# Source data
□ □ □ □

Lemma ascendingBy_app {A : Type} (key : A → Z) (l1 l2 : list A) :
  ascendingBy key (l1 ++ l2) ↔
  ascendingBy key l1 ∧ ascendingBy key l2
  ∧ ∀ x y, x ∈ l1 → y ∈ l2 → (key x ≤ key y)%Z.
Proof.
  induction l1 as [|a l1 IH]; simpl.
  - split; [intros ?; split_and!; [done|done|]|tauto].
    by intros x y ?%elem_of_nil.
  - rewrite Forall_app, IH. split.
    + intros ([H1 H2] & H3 & H4 & H5). split_and!; try done.
      intros x y [->|Hx]%elem_of_cons Hy.
      * by eapply Forall_forall in H2.
      * by apply H5.
    + intros ([H1 H2] & H3 & H4). split_and!; try done.
      * apply Forall_forall. intros y Hy. apply H4; [by left|done].
      * intros x y Hx Hy. apply H4; [by right|done].
Qed.

Lemma ascendingBy_reverse {A : Type} (key : A → Z) (l : list A) :
  descendingBy key l → ascendingBy key (reverse l).
Proof.
  induction l as [|a l IH]; simpl; [done|]. intros [Ha Hl].
  rewrite reverse_cons. apply ascendingBy_app. split_and!; [auto|simpl; split; [constructor|done]|].
  intros x y Hx ->%list_elem_of_singleton.
  rewrite elem_of_reverse in Hx.
  eapply Forall_forall in Ha; [|exact Hx]. exact Ha.
Qed.

Lemma descendingBy_take_drop {A : Type} (key : A → Z) (l : list A) (i n : nat) :
  descendingBy key l → descendingBy key (take n (drop i l)).
Proof.
  intros H. rewrite <- (take_drop i l) in H.
  apply descendingBy_app in H as (_ & H & _).
  rewrite <- (take_drop n (drop i l)) in H.
  by apply descendingBy_app in H as (H & _ & _).
Qed.

Lemma elem_of_insertNewestFirst (x m : Message) (l : list Message) :
  x ∈ insertNewestFirst m l ↔ x = m ∨ x ∈ l.
Proof.
  induction l as [|d l IH]; simpl.
  - rewrite list_elem_of_singleton, elem_of_nil. tauto.
  - case_bool_decide.
    + by rewrite elem_of_cons.
    + rewrite !elem_of_cons, IH. tauto.
Qed.

Lemma elem_of_sortNewestFirst (x : Message) (l : list Message) :
  x ∈ sortNewestFirst l ↔ x ∈ l.
Proof.
  unfold sortNewestFirst. rewrite <- (elem_of_reverse x l).
  induction (reverse l) as [|m k IH]; simpl; [done|].
  rewrite elem_of_insertNewestFirst, elem_of_cons, IH. done.
Qed.

Lemma length_sortNewestFirst (l : list Message) :
  length (sortNewestFirst l) = length l.
Proof.
  unfold sortNewestFirst. rewrite <- (length_reverse l).
  induction (reverse l) as [|m k IH]; simpl; [done|]. rewrite <- IH.
  generalize (foldr insertNewestFirst [] k). intros s.
  induction s as [|d s IHs]; simpl; [done|].
  case_bool_decide; simpl; [done|]. by rewrite IHs.
Qed.

Lemma descendingBy_insertNewestFirst (m : Message) (l : list Message) :
  descendingBy createdAt l → descendingBy createdAt (insertNewestFirst m l).
Proof.
  induction l as [|d l IH]; simpl; [done|]. intros [Hd Hl].
  case_bool_decide as Hlt; simpl.
  - split_and!; [|done|done]. constructor; [lia|].
    eapply Forall_impl; [exact Hd|]. simpl. intros; lia.
  - split; [|auto]. apply Forall_forall. intros x Hx.
    apply elem_of_insertNewestFirst in Hx as [->|Hx]; [lia|].
    by eapply Forall_forall in Hd.
Qed.

Lemma descendingBy_sortNewestFirst (l : list Message) :
  descendingBy createdAt (sortNewestFirst l).
Proof.
  unfold sortNewestFirst. induction (reverse l) as [|m k IH]; simpl; [done|].
  by apply descendingBy_insertNewestFirst.
Qed.
Lemma nxt_unext_eq h p v : mapped h p -> nxt (unext p v h) p = Some v.
Proof. unfold nxt, unext, mapped. rewrite lookup_alter_eq. by intros [? ->]. Qed.
Lemma nxt_unext_ne h p q v : p <> q -> nxt (unext p v h) q = nxt h q.
Proof. unfold nxt, unext. intros. by rewrite lookup_alter_ne. Qed.
Lemma nxt_uprev h p q v : nxt (uprev p v h) q = nxt h q.
Proof.
  unfold nxt, uprev. rewrite lookup_alter. case_decide; [subst|done].
  by destruct (h !! q).
Qed.
Lemma prv_uprev_eq h p v : mapped h p -> prv (uprev p v h) p = Some v.
Proof. unfold prv, uprev, mapped. rewrite lookup_alter_eq. by intros [? ->]. Qed.
Lemma prv_uprev_ne h p q v : p <> q -> prv (uprev p v h) q = prv h q.
Proof. unfold prv, uprev. intros. by rewrite lookup_alter_ne. Qed.
Lemma prv_unext h p q v : prv (unext p v h) q = prv h q.
Proof.
  unfold prv, unext. rewrite lookup_alter. case_decide; [subst|done].
  by destruct (h !! q).
Qed.
Lemma mapped_unext h p q v : mapped (unext p v h) q <-> mapped h q.
Proof. unfold mapped, unext. apply lookup_alter_is_Some. Qed.
Lemma mapped_uprev h p q v : mapped (uprev p v h) q <-> mapped h q.
Proof. unfold mapped, uprev. apply lookup_alter_is_Some. Qed.
Lemma lookup_unext_ne h p q v : p <> q -> unext p v h !! q = h !! q.
Proof. apply lookup_alter_ne. Qed.
Lemma lookup_uprev_ne h p q v : p <> q -> uprev p v h !! q = h !! q.
Proof. apply lookup_alter_ne. Qed.
Lemma nxt_mapped h p q : nxt h p = Some q -> mapped h p.
Proof. unfold nxt, mapped. destruct (h !! p); [eauto|done]. Qed.
Lemma prv_mapped h p q : prv h p = Some q -> mapped h p.
Proof. unfold prv, mapped. destruct (h !! p); [eauto|done]. Qed.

□ □ □ □

# Problem statement
Write out exactly the lines above between the line with "eapply Forall_impl; [exact" and the line with "Proof. unfold prv, uprev, mapped.", inclusive, and nothing beyond them.

# Final answer
    eapply Forall_impl; [exact Hd|]. simpl. intros; lia.
  - split; [|auto]. apply Forall_forall. intros x Hx.
    apply elem_of_insertNewestFirst in Hx as [->|Hx]; [lia|].
    by eapply Forall_forall in Hd.
Qed.

Lemma descendingBy_sortNewestFirst (l : list Message) :
  descendingBy createdAt (sortNewestFirst l).
Proof.
  unfold sortNewestFirst. induction (reverse l) as [|m k IH]; simpl; [done|].
  by apply descendingBy_insertNewestFirst.
Qed.
Lemma nxt_unext_eq h p v : mapped h p -> nxt (unext p v h) p = Some v.
Proof. unfold nxt, unext, mapped. rewrite lookup_alter_eq. by intros [? ->]. Qed.
Lemma nxt_unext_ne h p q v : p <> q -> nxt (unext p v h) q = nxt h q.
Proof. unfold nxt, unext. intros. by rewrite lookup_alter_ne. Qed.
Lemma nxt_uprev h p q v : nxt (uprev p v h) q = nxt h q.
Proof.
  unfold nxt, uprev. rewrite lookup_alter. case_decide; [subst|done].
  by destruct (h !! q).
Qed.
Lemma prv_uprev_eq h p v : mapped h p -> prv (uprev p v h) p = Some v.
Proof. unfold prv, uprev, mapped. rewrite lookup_alter_eq. by intros [? ->]. Qed.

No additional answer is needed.